Témoin ce Platée, unique ouvrage comique du si sérieux Jean-Philippe Rameau, qui constitue la troisième mise en scène de Mariame Clément à l’Opéra du Rhin. Au milieu du XVIIIe siècle, en 1745 exactement, tout le monde savait, à la cour comme à la ville, quel royal laideron se cachait derrière le personnage disgracié de la nymphe Platée… Cette actualité est hélas aujourd’hui lettre morte comme l’était la mythologie antique où se nichait à la création de l’ouvrage l’action d’Atys de Lully ressuscité par les soins de Christie et de Villégier au prix d’une transposition à la cour même du Roi-Soleil !
Pour la reine des grenouilles, le choc historique est encore plus violent puisque la metteuse en scène a décidé de l’inscrire dans la France des années 50, celle du Plan Marshall et de l’arrivée dans nos cuisines des robots domestiques et du formica. Elle a sans doute songé à la chanson de Boris Vian et sa grand-mère a dû lui révéler les mystères d’une émission de radio de Jean Nohain Reine d’un jour qui faisait pleurer Margot, car une mère de famille toute émue était couverte de cadeaux promotionnels, du grille-pain au réfrigérateur. Durant le Prologue, on redoute un peu l’effet facile et gratuit : c’est compter sans la détermination et la finesse d’approche de Mariame Clément.
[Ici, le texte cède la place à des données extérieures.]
(** [rnd n] is the result of [rand.Intn(n)].  The inner option is the returned
    pointer ([None] is nil), the outer one a run-time panic. *)
Definition applyStrategy (rnd : Z → Z) (r : ServiceRegistry) (serviceType : string)
    (ps : list ServiceProvider) (strategy : SelectionStrategy) :
    ServiceRegistry * option (option ServiceProvider) :=
  let n := Z.of_nat (length ps) in
  if bool_decide (n = 0%Z) then (r, Some None)
  else if bool_decide (strategy = SelectionFirst) then (r, Some <$> go_index ps 0)
  else if bool_decide (strategy = SelectionRoundRobin) then
    let idx := get_or 0%Z r.(roundRobinIndex) serviceType in
    match go_index ps (Z.rem idx n) with
    | None => (r, None)
    | Some provider =>
        (with_roundRobin r
           (<[serviceType := Z.rem (wrap64 (idx + 1)) n]> r.(roundRobinIndex)), Some (Some provider))
    end
  else if bool_decide (strategy = SelectionRandom) then (r, Some <$> go_index ps (rnd n))
  else if bool_decide (strategy = SelectionWeighted) then (r, Some <$> go_index ps 0)
  else (r, Some <$> go_index ps 0).

(** The result is [None] on a panic. *)
Definition SelectProvider (rnd : Z → Z) (lc : option LifecycleServer) (r : ServiceRegistry)
    (serviceType minVersion : string) : ServiceRegistry * option (res (option ServiceProvider)) :=
  let allProviders := get_or [] r.(providers) serviceType in
  if bool_decide (length allProviders = 0) then
    (r, Some (Err (Errorf "no providers for service %q" [AStr serviceType])))
  else
    let compatible := filterCompatibleVersions allProviders minVersion in
    if bool_decide (length compatible = 0) then
      (r, Some (Err (Errorf "no compatible providers for service %q (min version: %s)"
                       [AStr serviceType; AStr minVersion])))
    else
      let available := filterAvailable lc compatible in
      if bool_decide (length available = 0) then
        (r, Some (Err (Errorf "no available providers for service %q (all unhealthy)" [AStr serviceType])))
      else
        let strategy := get_or SelectionFirst r.(selection) serviceType in
        let '(r', p) := applyStrategy rnd r serviceType available strategy in
        (r', Ok <$> p).

Definition HasService (rnd : Z → Z) (lc : option LifecycleServer) (r : ServiceRegistry)
    (serviceType minVersion : string) : ServiceRegistry * option bool :=
  let '(r', out) := SelectProvider rnd lc r serviceType minVersion in
  (r', is_ok <$> out).

(** ** Events *)

Definition EndpointUrl (serviceType runtimeID : string) : string :=
  "/services/" +:+ serviceType +:+ "/" +:+ runtimeID.

Definition endpoint_of (p : ServiceProvider) : ServiceEndpoint :=
  mkServiceEndpoint p.(RuntimeID) p.(Version) (EndpointUrl p.(ServiceType) p.(RuntimeID)) p.(Metadata).

Definition buildServiceEventLocked (lc : option LifecycleServer) (r : ServiceRegistry)
    (serviceType : string) : WatchServiceEvent :=
  let ps := get_or [] r.(providers) serviceType in
  if bool_decide (length ps = 0) then mkWatchServiceEvent serviceType SERVICE_STATE_UNAVAILABLE None
  else
    match filterAvailable lc ps with
    | [] => mkWatchServiceEvent serviceType SERVICE_STATE_UNAVAILABLE None
    | provider :: _ =>
        let state :=
          match lc with
          | None => SERVICE_STATE_AVAILABLE
          | Some l =>
              match GetHealthState l provider.(RuntimeID) with
              | Some h => if bool_decide (h.(State) = HEALTH_STATE_DEGRADED)
                          then SERVICE_STATE_DEGRADED else SERVICE_STATE_AVAILABLE
              | None => SERVICE_STATE_AVAILABLE
              end
          end in
        mkWatchServiceEvent serviceType state (Some (endpoint_of provider))
    end.

(** [select { case ch <- event: default: }] on a channel of capacity ten. *)
Definition try_send (event : WatchServiceEvent) (w : serviceWatcher) : serviceWatcher :=
  if bool_decide (length w.(w_ch) < watcher_cap)
  then mkServiceWatcher w.(w_addr) (w.(w_ch) ++ [event]) else w.

Definition notifyWatchersLocked (lc : option LifecycleServer) (r : ServiceRegistry)
    (serviceType : string) : ServiceRegistry :=
  let event := buildServiceEventLocked lc r serviceType in
  match r.(watchers) !! serviceType with
  | None => r
  | Some ws => with_watchers r (<[serviceType := try_send event <$> ws]> r.(watchers))
  end.

(** ** Registration *)

Record RegisterServiceRequest := mkRegisterServiceRequest {
  rs_header : Header;
  rs_ServiceType : string;
  rs_Version : string;
  rs_EndpointPath : string;
  rs_Metadata : gmap string string;
}.

(** The four validations of a registration, in order. *)
Definition validate_registration `{GoRange} (req : RegisterServiceRequest) : option error :=
  match ValidateServiceType req.(rs_ServiceType) with
  | Some e => Some e
  | None =>
      match ValidateVersion req.(rs_Version) with
      | Some e => Some e
      | None =>
          match ValidateEndpointPath req.(rs_EndpointPath) with
          | Some e => Some e
          | None => ValidateMetadata req.(rs_Metadata)
          end
      end
  end.

Definition authorized (r : ServiceRegistry) (runtimeID serviceType : string) : bool :=
  match r.(allowedServices) !! runtimeID with
  | None => true
  | Some allowed => existsb (λ a, bool_decide (a = serviceType)) allowed
  end.

Definition RegisterService `{GoRange} (rd : Rand) (now : Time) (lc : option LifecycleServer)
    (r : ServiceRegistry) (req : RegisterServiceRequest) : ServiceRegistry * res string :=
  match validate_registration req with
  | Some e => (r, Err (NewError CodeInvalidArgument e))
  | None =>
      let runtimeID := Header_Get req.(rs_header) "X-Plugin-Runtime-ID" in
      if bool_decide (runtimeID = "") then
        (r, Err (NewError CodeInvalidArgument (Errorf "X-Plugin-Runtime-ID header required" [])))
      else if negb (authorized r runtimeID req.(rs_ServiceType)) then
        (r, Err (NewError CodePermissionDenied
                   (Errorf "plugin %s not authorized to register service type %s"
                      [AStr runtimeID; AStr req.(rs_ServiceType)])))
      else
        match generateRegistrationID rd with
        | Err e => (r, Err (NewError CodeInternal e))
        | Ok registrationID =>
            let t := req.(rs_ServiceType) in
            let provider := mkServiceProvider registrationID runtimeID t req.(rs_Version)
                              req.(rs_EndpointPath) req.(rs_Metadata) now in
            let r' := with_providers r
                        (<[t := get_or [] r.(providers) t ++ [provider]]> r.(providers))
                        (<[registrationID := provider]> r.(registrations)) in
            (notifyWatchersLocked lc r' t, Ok registrationID)
        end
  end.

(** Removing one registration from both tables: the loop that
    [UnregisterService] and [UnregisterPluginServices] share. *)
Definition has_regid (id : string) (p : ServiceProvider) : bool := bool_decide (p.(RegistrationID) = id).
En effet, les trois actes de ce Ballet bouffon sont emportés dans un feu d’artifice de trouvailles aussi drôles que pertinentes. Le fond de scène signé Julia Hansen et constitué de divers carrés d’un Paul Klee qui aurait perdu le sens des belles couleurs, va peu à peu s’animer à mesure que s’ouvrent ses compartiments laissant apparaître les produits du progrès technique, du bar escamotable au frigo encastré. Ce dernier libère même l’Amour en sosie de Martine Carol. Pièce centrale du drame, repère indispensable à la survie de Platée, un énorme aquarium électrique avance sur le plateau tandis que sur le côté Jupiter et son complice se penchent sur un mini aquarium. Soudain, la cravate rouge du dieu pend dans l’aquarium… des cintres descend alors dans le grand bain un cravate géante dans laquelle Platée s’enveloppe pour mieux se laisser enlever.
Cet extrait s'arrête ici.